Let γn = Fn/Fn-1 be some ratio of consecutive Fibonacci numbers. Then γn+1 = Fn+1/Fn = (Fn+Fn-1)/Fn = 1+Fn-1/Fn = 1+1/γn. We can verify that γ2 = F2/F1 = 1/1 and γ3 = F3/F2 = 2/1 = 2 = 1+1/1 = 1+1/γ2. Now assume as an inductive hypothesis that γn can be represented by the continued fraction 1+1/(1+...+1/(1+1/1) with n red 1's. Then γn+1 = 1+1/γn = 1+1/(1+1/(1+...+1/(1+1/1)) which is the continued fraction with n+1 red 1's. Hence as n --> ∞, γn --> 1+1/(1+1/(1+1/(1+...) = Φ. This identity can be verified since Φ is the positive root of the quadratic equation x=1+1/x. (The negative root of this quadratic, sometimes referred to as its algebraic conjugate is Ψ = -1/Φ. More on Ψ later). Φ as a continued fraction
As an interesting side note, the fact that Φ can be represented by the infinite continued fraction of all 1's, is why it is considered to be the "most irrational number." So is Φ the most irrational number? (In my best Keith Devlin voice) That's TRUE! Leonardo of Pisa originally described the Fibonacci sequence

Several years back, I was playing around with Fibonacci-like sequences--sequences with the same recursion relation as the Fibonacci sequence, but with a different starting point. I began to wonder how many of the Fibonacci-like sequences also had the property that the ratio of consecutive elements tended towards Φ. If one were to allow non-integer seeds, then it is apparent that if γ1 = Φ, then γn = Φ for all n, and likewise for γ1 = Ψ. This is true since both Φ and Ψ are roots to the quadratic x=1+1/x. But which other sequences go to Φ and which to Ψ? Does it go to whichever limit is closer to γ1? Do most go Φ but those close enough to Ψ go to Ψ? Or is it something different? At the time, I conjectured that with the exception of the two above where γn doesn't vary with n, all Fibonacci-like sequences tended towards Φ. Unfortunately, I did not have the mathematical tools back then to prove it. I was determined to figure it out on my own though (what's the point of doing a puzzle if you just look up the answer without solving it yourself?).

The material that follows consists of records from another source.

Definition watch_verify (r : WatchRequest) : result string EndpointId :=
  ensure_protocol_version (wr_protocol_version r);;
  id ← of_option (id_parse (wr_endpoint_id r)) "invalid endpoint id";
  ensure (id_verify id (watch_signing_bytes r) (wr_signature r)) "invalid watch signature";;
  Ok id.

(** *** Node maps *)

Definition node_map_sign (map : NodeMap) (key : SecretKey) : result string SignedNodeMap :=
  Ok {| snm_map := map; snm_signature := key_sign key (domain_bytes MAP_DOMAIN map) |}.

Definition node_map_verify (m : SignedNodeMap) (control_id recipient : EndpointId)
  : result string unit :=
  ensure_protocol_version (nm_protocol_version (snm_map m));;
  ensure (nm_control_id (snm_map m) == id_to_string control_id) "control id mismatch";;
  ensure (nm_recipient_id (snm_map m) == id_to_string recipient) "map recipient mismatch";;
  ensure (id_verify control_id (domain_bytes MAP_DOMAIN (snm_map m)) (snm_signature m))
    "invalid node map signature".

(** *** Provisioner authorization *)

Definition provisioner_signing_bytes (body : bytes) : bytes := REQUEST_DOMAIN ++ sha256 body.

Definition provisioner_authorization (key : SecretKey) (body : bytes) : string :=
  let signature := key_sign key (provisioner_signing_bytes body) in
  PROVISIONER_AUTH_SCHEME ++ " " ++ id_to_string (public key) ++ ":"
  ++ hex_encode (sig_to_bytes signature).

Definition verify_provisioner_authorization (value : string) (body : bytes)
  : result string EndpointId :=
  credentials ← of_option
    (match Str.strip_prefix PROVISIONER_AUTH_SCHEME value with
     | Some value => Str.strip_prefix " " value
     | None => None
     end) "unsupported provisioner authorization scheme";
  '(endpoint_id, encoded_signature) ← of_option (Str.split_once ":" credentials)
    "malformed provisioner authorization credentials";
  ensure (endpoint_id != "") "missing provisioner endpoint id";;
  ensure ((encoded_signature != "") && negb (Str.contains ":" encoded_signature))
    "malformed provisioner signature";;
  endpoint_id ← of_option (id_parse endpoint_id) "invalid provisioner endpoint id";
  signature_bytes ← of_option (hex_decode encoded_signature)
    "invalid provisioner signature encoding";
  ensure (length signature_bytes == 64%nat) "invalid provisioner signature length";;
  ensure (id_verify endpoint_id (provisioner_signing_bytes body)
            (sig_from_bytes signature_bytes))
    "invalid provisioner request signature";;
  Ok endpoint_id.

Definition provisioner_http_new (request : ProvisionerRequest) (key : SecretKey)
  : result string ProvisionerHttpRequest :=
  let body := to_vec request in
  Ok {| ph_body := body; ph_authorization := provisioner_authorization key body |}.

Definition provisioner_http_verify (r : ProvisionerHttpRequest) : result string EndpointId :=
  verify_provisioner_authorization (ph_authorization r) (ph_body r).

Definition provisioner_sign (key : SecretKey) (audience request_id : string) (issued_at : Z)
  (expected_revision : option Z) (action : ProvisionerAction)
  : result string ProvisionerHttpRequest :=
  provisioner_http_new
    {| pr_protocol_version := CONTROL_PROTOCOL_VERSION;
       pr_audience := audience;
       pr_request_id := request_id;
       pr_issued_at := issued_at;
       pr_expected_revision := expected_revision;
       pr_action := action |} key.

Definition verify_protocol (r : ProvisionerRequest) : result string unit :=
  ensure_protocol_version (pr_protocol_version r).

Definition action_hash (action : ProvisionerAction) : result string string :=
  Ok (hex_encode (sha256 (domain "agent-scale-control-provisioner-action-v1"
                          ++ to_vec action)%list)).
End Operations.

(** ** Signatures *)

(** Every domain a signature is computed under, in both API crates. *)
Definition SIGNING_DOMAINS : list bytes :=
  [INVITE_DOMAIN; CLAIM_DOMAIN; EDGE_INVITE_REQUEST_DOMAIN; EDGE_REMOVE_REQUEST_DOMAIN;
   STATUS_REQUEST_DOMAIN; WATCH_DOMAIN; MAP_DOMAIN; REQUEST_DOMAIN;
   CREDENTIAL_DOMAIN; REVOCATION_DOMAIN].

Lemma SIGNING_DOMAINS_prefix_free d1 d2 :
  d1 ∈ SIGNING_DOMAINS -> d2 ∈ SIGNING_DOMAINS -> d1 `prefix_of` d2 -> d1 = d2.
Proof.
  assert (Hc : Vec.all (fun d1 => Vec.all (fun d2 =>
            (d1 == d2) || negb (bool_decide (d1 `prefix_of` d2)))%bool SIGNING_DOMAINS)
          SIGNING_DOMAINS = true) by (vm_compute; reflexivity).
  intros H1 H2 Hp. eapply Vec.all_true in Hc; [|exact H1].
  eapply Vec.all_true in Hc; [|exact H2].
  apply orb_true_iff in Hc as [E|E]; breflect; done.
Qed.

(** Domain separation: the bytes signed for one kind of message are never
    the bytes signed for another, whatever the serializer produces, so a
    signature cannot be replayed as one for a different message kind. *)
Theorem signing_domains_separate {T1 T2} `{Serde T1, Serde T2} d1 d2 (v1 : T1) (v2 : T2) :
  d1 ∈ SIGNING_DOMAINS -> d2 ∈ SIGNING_DOMAINS ->
  domain_bytes d1 v1 = domain_bytes d2 v2 -> d1 = d2.
Proof.
  unfold domain_bytes. intros H1 H2 E.
  assert (Hp : d1 `prefix_of` d2 \/ d2 `prefix_of` d1).
  { apply (prefix_weak_total _ _ (d1 ++ to_vec v1)%list); [by eexists|rewrite E; by eexists]. }
  destruct Hp; [|symmetry]; by apply SIGNING_DOMAINS_prefix_free.
Qed.

Lemma domain_bytes_inj {T} `{SerdeLaws T} d (v1 v2 : T) :
  domain_bytes d v1 = domain_bytes d v2 -> v1 = v2.
Proof. unfold domain_bytes. intros ?%(inj (app d)). by apply to_vec_inj. Qed.

Section RoundTrips.
Context `{KeysLaws, EncodingsLaws, !ControlSerde, !ControlSerdeLaws}.

(** Enrollment: a token Control issues for an invitation decodes from its
    fragment to itself and verifies to Control's identity, and a claim made with
    it verifies to the claimant's identity. *)
Theorem enrollment_roundtrip (invite : Invite) (secret nonce : string) (control node : SecretKey)
  (issued_at : Z) (qad_port : option Z) (csr : option bytes) :
  inv_protocol_version invite = CONTROL_PROTOCOL_VERSION ->
  inv_control_id invite = id_to_string (public control) ->
  inv_secret_hash invite = hash_secret secret ->
  exists token request,
    token_new invite secret control = Ok token /\
    (fragment ← token_encode token; token_decode fragment) = Ok token /\
    token_verify token = Ok (public control) /\
    claim_sign_with_relay_qad token node issued_at nonce qad_port csr = Ok request /\
    claim_verify request = Ok (public node).
Proof.
  intros Hv Hc Hh. do 2 eexists. split_and!; [reflexivity| | |reflexivity|].
  - unfold token_encode, token_decode. prove_ok; [apply b64_decode_encode|].
    apply from_slice_to_vec.
  - unfold token_verify, ensure_protocol_version; cbn. rewrite Hc, id_parse_to_string.
    prove_ok; try done. apply id_verify_sign.
  - unfold claim_verify, ensure_protocol_version; cbn. rewrite id_parse_to_string.
    prove_ok; try done. apply id_verify_sign.
Qed.

(** Every request a Client, Edge or Relay signs verifies to its own
    identity, and a node map verifies for exactly the Control and recipient it
    names. *)
Theorem request_signatures_verify (key : SecretKey) (audience id name nonce : string)
  (edge : EndpointId) (issued_at ttl known : Z) (port : option Z) :
  (edge_invite_sign key audience id issued_at name ttl ≫= edge_invite_verify) = Ok (public key) /\
  (edge_remove_sign key audience nonce issued_at name (id_to_string edge) ≫= edge_remove_verify)
    = Ok (public key) /\
  (status_sign key audience issued_at nonce ≫= status_verify) = Ok (public key) /\
  (watch_sign key known issued_at nonce ≫= watch_verify) = Ok (public key) /\
  (watch_sign_relay key known issued_at nonce port ≫= watch_verify) = Ok (public key) /\
  (forall map recipient,
     nm_protocol_version map = CONTROL_PROTOCOL_VERSION ->
     nm_control_id map = id_to_string (public key) ->
     (node_map_sign map key ≫= fun m => node_map_verify m (public key) recipient) = Ok tt <->
     nm_recipient_id map = id_to_string recipient).
Proof.
  unfold edge_invite_sign, edge_remove_sign, status_sign, watch_sign_relay, watch_sign,
    node_map_sign, edge_invite_verify, edge_remove_verify, status_verify, watch_verify,
    ensure_protocol_version.
  split_and!.
  1-5: prove_ok; cbn; rewrite ?id_parse_to_string; prove_ok; cbn; rewrite ?id_parse_to_string;
       try done; try apply id_verify_sign.
  intros map recipient Hv Hc. unfold node_map_verify, ensure_protocol_version. split.
  - intros Hm. run_ok. done.
  - intros Hr. prove_ok; cbn; prove_ok; try done. apply id_verify_sign.
Qed.

(** The [Authorization] value a Provisioner computes for a body is accepted
    for that body and identifies the Provisioner; the signed request decodes to
    the request that was built. *)
Theorem provisioner_authorization_roundtrip (key : SecretKey) (audience request_id : string)
  (issued_at : Z) (expected_revision : option Z) (action : ProvisionerAction) :
  exists http request,
    provisioner_sign key audience request_id issued_at expected_revision action = Ok http /\
    provisioner_http_verify http = Ok (public key) /\
    from_slice (ph_body http) = Some request /\
    verify_protocol request = Ok tt /\ pr_action request = action.
Proof.
  do 2 eexists. split_and!; [reflexivity| |apply from_slice_to_vec|by cbn|done].
  unfold provisioner_http_verify, provisioner_http_new, verify_provisioner_authorization,
    provisioner_authorization; cbn [ph_body ph_authorization].
  rewrite Str.strip_prefix_app, (Str.strip_prefix_app " "). cbn [of_option].
  apply bind_Ok. eexists; split; [reflexivity|]. apply bind_Ok. eexists; split.
  { apply of_option_Ok, (Str.split_once_app ":" (id_to_string (public key))).
    apply id_to_string_no_colon. }
  cbn beta iota. prove_ok.
  - apply id_to_string_nonempty.
  - intros E%(f_equal String.length). rewrite hex_encode_length, sig_bytes_length in E.
    discriminate E.
  - apply Str.contains_false, hex_encode_no_colon.
  - apply id_parse_to_string.
  - apply hex_decode_encode.
  - apply sig_bytes_length.
  - rewrite sig_from_to. apply id_verify_sign.
Qed.
End RoundTrips.

Section Binding.
Context `{Keys, Encodings, !ControlSerde, !ControlSerdeLaws}.
Context `{SerdeLaws RelayCredential, SerdeLaws RevocationUpdate}.
(** Message-bound security of the signature scheme: under one key, no signature
    verifies for two messages. *)
Hypothesis signature_message_bound : forall id m m' s,
  id_verify id m s = true -> id_verify id m' s = true -> m = m'.

Lemma bound_payload {T} `{SerdeLaws T} d id (v v' : T) s :
  id_verify id (domain_bytes d v) s = true -> id_verify id (domain_bytes d v') s = true -> v = v'.
Proof. intros Hv Hv'. eapply domain_bytes_inj, signature_message_bound; eauto. Qed.

(** Tamper evidence: two messages accepted under the same identity with the
    same signature are equal, so no signed field of an invitation, claim,
    Client request, watch, node map, credential or revocation update can be
    changed without invalidating it. *)
Theorem verified_messages_are_bound (id id' : EndpointId) :
  (forall t t', token_verify t = Ok id -> token_verify t' = Ok id ->
     jt_signature t = jt_signature t' -> jt_invite t = jt_invite t') /\
  (forall r r', claim_verify r = Ok id -> claim_verify r' = Ok id ->
     cr_signature r = cr_signature r' -> cr_claim r = cr_claim r') /\
  (forall r r', edge_invite_verify r = Ok id -> edge_invite_verify r' = Ok id ->
     eir_signature r = eir_signature r' -> r = r') /\
  (forall r r', edge_remove_verify r = Ok id -> edge_remove_verify r' = Ok id ->
     err_signature r = err_signature r' -> r = r') /\
  (forall r r', status_verify r = Ok id -> status_verify r' = Ok id ->
     sr_signature r = sr_signature r' -> r = r') /\
  (forall r r', watch_verify r = Ok id -> watch_verify r' = Ok id ->
     wr_signature r = wr_signature r' -> r = r') /\
  (forall m m', node_map_verify m id id' = Ok tt -> node_map_verify m' id id' = Ok tt ->
     snm_signature m = snm_signature m' -> m = m') /\
  (forall c c', credential_verify c id = Ok tt -> credential_verify c' id = Ok tt ->
     src_signature c = src_signature c' -> c = c') /\
  (forall u u', update_verify u id = Ok tt -> update_verify u' id = Ok tt ->
     sru_signature u = sru_signature u' -> u = u').
Proof.
  split_and!; intros a b Ha Hb Hs;
    unfold token_verify, claim_verify, edge_invite_verify, edge_remove_verify, status_verify,
      watch_verify, node_map_verify, credential_verify, update_verify in Ha, Hb;
    run_ok; rewrite Hs in *;
    match goal with
    | H1 : id_verify _ _ ?s = true, H2 : id_verify _ _ ?s = true |- _ =>
        pose proof (bound_payload _ _ _ _ _ H1 H2) as E
    end;
    try exact E; destruct a, b; cbn in *; unfold edge_invite_payload, edge_remove_payload,
      status_payload, watch_payload in E; cbn in *; congruence.
Qed.
End Binding.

Recently I was reminded of my old puzzle and finally worked out a proof. I'll just give you the gist of it without going into the details. Basically, I worked out a formula for the difference between γn and Φ (provided that γ1 > 0). Then using some known inequalities involving the Fibonacci numbers, I was able to show that for any given ε > 0, there is an N s.t. for all n > N, |γn-Φ| < ε. Thus for any γ1 > 0, the sequence of ratios tends towards Φ. Suppose now that γ1 < -1. Then γ2 = 1+1/γ1 > 0 and the sequence tends towards Φ. And if γ1 > -½, then γ2 < -1 and the sequence tends towards Φ. If we continue in this vein, we find that if γ1 < -1/F2n or > -1/F2n-1 for some n, then the sequence tends towards Φ. In other words, the set of initial ratios that spawn a sequence that tends towards Φ is R\{Ψ}.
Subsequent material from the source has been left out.